The Peabody Museum was founded in 1866 and is one of the oldest museums in the world devoted to anthropology, the study of ancient and contemporary peoples and cultures. With 1.2 million objects, the Museum has one of the most important archaeological and ethnological—the study of human culture—collections in the world.
Early Contributions to the New Field of Anthropology
In the early days of anthropology—before it was even called anthropology—the museum focused on early human origins. As the field grew, the museum became an influential leader in professionalizing the field and training anthropologists in archaeological excavation techniques, collections development, and the art of learning from close examination of objects—training that continues to this day.

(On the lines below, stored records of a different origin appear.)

(** * CleverDict: a dictionary with attribute access and key aliases

    Shallow embedding of [cleverdict/cleverdict.py] (version 1.5.1) and
    the properties of its alias engine.

    Modelling conventions.
    - Python values that occur as keys, aliases and stored values are the
      scalars [int], [bool], [str] and [None].  Text is a [string] whose
      characters are code points below 256.  The alias deriver is also
      given on complex numbers, which it accepts as an argument.
    - A Python [dict] is an association list in insertion order; a lookup
      compares with Python's [==].  Assigning to a key that is present
      keeps the stored key object and its position.
    - [CleverDict.expand] is a class attribute shared by all instances; it
      is a component of the state threaded through every method.
    - A raised exception leaves the mutations made before it in place, so
      a computation returns an outcome together with the state. *)

From Stdlib Require Import ZArith List String Ascii Bool Lia DecimalString PeanoNat.
From Stdlib Require DecimalFacts DecimalPos.
Import ListNotations.
Local Open Scope string_scope.
Local Open Scope Z_scope.

(** ** Python scalars *)

Inductive PyVal : Type :=
| VInt (z : Z)
| VBool (b : bool)
| VStr (s : string)
| VNone.

(** Numeric interpretation: [bool] is a subclass of [int]. *)
Definition py_num (v : PyVal) : option Z :=
  match v with
  | VInt z => Some z
  | VBool b => Some (Z.b2z b)
  | _ => None
  end.

(** Python's [a == b] on scalars. *)
Definition py_eq (a b : PyVal) : bool :=
  match py_num a, py_num b with
  | Some x, Some y => x =? y
  | Some _, None | None, Some _ => false
  | None, None =>
      match a, b with
      | VStr s, VStr t => String.eqb s t
      | VNone, VNone => true
      | _, _ => false
      end
  end.

(** [x in seq] for a tuple or list of scalars. *)
Definition py_in (x : PyVal) (l : list PyVal) : bool :=
  existsb (fun y => py_eq y x) l.

(** [int(name)] on a number.  It is only evaluated under the guard
    [name == hash(name)], which no [str] and not [None] passes. *)
Definition py_int (v : PyVal) : Z :=
  match py_num v with Some z => z | None => 0 end.

(** [bool(name)]: truth value. *)
Definition py_bool (v : PyVal) : bool :=
  match v with
  | VInt z => negb (z =? 0)
  | VBool b => b
  | VStr s => negb (String.eqb s "")
  | VNone => false
  end.

Definition str_int (z : Z) : string := NilZero.string_of_int (Z.to_int z).

Definition str_bool (b : bool) : string := if b then "True" else "False".

(** [str(name)]. *)
Definition py_str (v : PyVal) : string :=
  match v with
  | VInt z => str_int z
  | VBool b => str_bool b
  | VStr s => s
  | VNone => "None"
  end.

(** CPython's hash of an [int] on a 64-bit build: reduction modulo the
    Mersenne prime 2^61 - 1 with the sign kept, and -1 (the error code of
    the C hash slot) replaced by -2. *)
Definition PyHASH_MODULUS : Z := 2 ^ 61 - 1.

Definition int_hash (z : Z) : Z :=
  let h := Z.sgn z * (Z.abs z mod PyHASH_MODULUS) in
  if h =? -1 then -2 else h.

(** [name == hash(name)].  [hash] returns an [int]; a [str] or [None] is
    never equal to one, whatever its hash is. *)
Definition eq_own_hash (name : PyVal) : bool :=
  match py_num name with
  | Some z => z =? int_hash z
  | None => false
  end.

(** ** Text predicates *)

Definition code (c : ascii) : nat := nat_of_ascii c.

Definition between (lo hi : nat) (c : ascii) : bool :=
  (Nat.leb lo (code c) && Nat.leb (code c) hi)%bool.

(** Characters that may start an identifier: XID_Start or the underscore. *)
Definition is_identifier_start (c : ascii) : bool :=
  (between 65 90 c || between 97 122 c || Nat.eqb (code c) 95
   || Nat.eqb (code c) 170 || Nat.eqb (code c) 181 || Nat.eqb (code c) 186
   || between 192 214 c || between 216 246 c || between 248 255 c)%bool.

(** Characters that may continue an identifier: XID_Continue. *)
Definition is_identifier_continue (c : ascii) : bool :=
  (is_identifier_start c || between 48 57 c || Nat.eqb (code c) 183)%bool.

The museum has a long history of documenting cultures of the Americas, starting with its earliest expeditions (1866–1875) exploring prehistoric shell heaps and mound-building cultures in eastern North America. In 1875, Peabody expeditions expanded dramatically to include archaeological efforts across North America, such as excavations at Ohio’s famed Serpent Mound in the 1880s, and into Mexico, Central America, and South America.
By the early 1900s, archaeological and ethnographic work had expanded across the globe. Later excavations included the necropolis at Sito Conte, Panama (1929–1933); Giza, Egypt with the Museum of Fine Arts, Boston starting in 1914; the prehistoric site Mt. Carmel in Israel starting in 1929; the prehistoric site Abri Pataud in France starting in 1953; and from 1969—1974, the Chan Chan-Moche Valley Project in Peru, the largest field project in South America up to its time. In 1968, the museum added the Corpus of Maya Hieroglyphic Inscriptions, an active research archive and ongoing recording program for scholars of ancient Maya life. In 1981 the museum opened its Zooarchaeology Lab, which continues to help students and researchers identify animal bones from archaeological sites.
The museum was also engaged in early ethnography--documenting living cultures. In 1882 the first woman joined the museum staff; Alice Fletcher’s work living with and studying the Omaha at their reservation is an ethnographic milestone. Other ethnographic highlights include shaping the anthropology exhibitions at the World’s Columbian Exposition in Chicago in 1893 where anthropology was first introduced to the public at large, studies in Liberia from 1927 to 1950 resulting in one of the finest collections of masks from the region, and the 1961 Harvard-Peabody New Guinea Expedition lead by Robert Gardner, resulting in the landmark documentary Dead Birds. The early history of the museum including its work at the 1893 Fair will be featured in an exhibition opening April 2017.
In recent years, the museum and the related Department of Anthropology and the Department of Human Evolutionary Biology have continued to make headlines. Examples include archaeological and ethnographic work around the globe, important research in evolutionary biology, student archaeologists in Harvard Yard uncovering evidence of Harvard’s 1655 Indian College (now part of the Peabody Museum’s Digging Veritas exhibition), a Peabody curator extracting DNA from ancient chewed plant material, and another Peabody curator identifying a missing bear claw necklace from the Lewis & Clark expedition. In the field of visual anthropology, the work of the Gardner Fellows in Photography started in 2007 with projects in South Africa, Israel, Brazil, and elsewhere, leading to multiple exhibitions and books published by the Peabody Museum Press.
In the wake of the 1990 Native American Graves Protection & Repatriation Act (NAGPRA), the museum increased consultation with native groups, resulting in changes to the Peabody's operations, particularly the ways in which Native American objects are stored and exhibited. The museum began fruitful collaborations with native groups leading to the current exhibition Wiyohpiyata: Lakota Images of the Contested West, co-curated with a Lakota artist and educator, and a multiyear project to conserve over 100 Alaska Native objects from the collection, including a rare kayak, with a team of Alutiiq consultants.
Today, the museum continues to collect, preserve, and interpret materials from cultures all over the globe. The collections and our understanding of them continue to evolve as community relationships develop and scholars conduct research, revealing new understandings of our collective cultural heritage.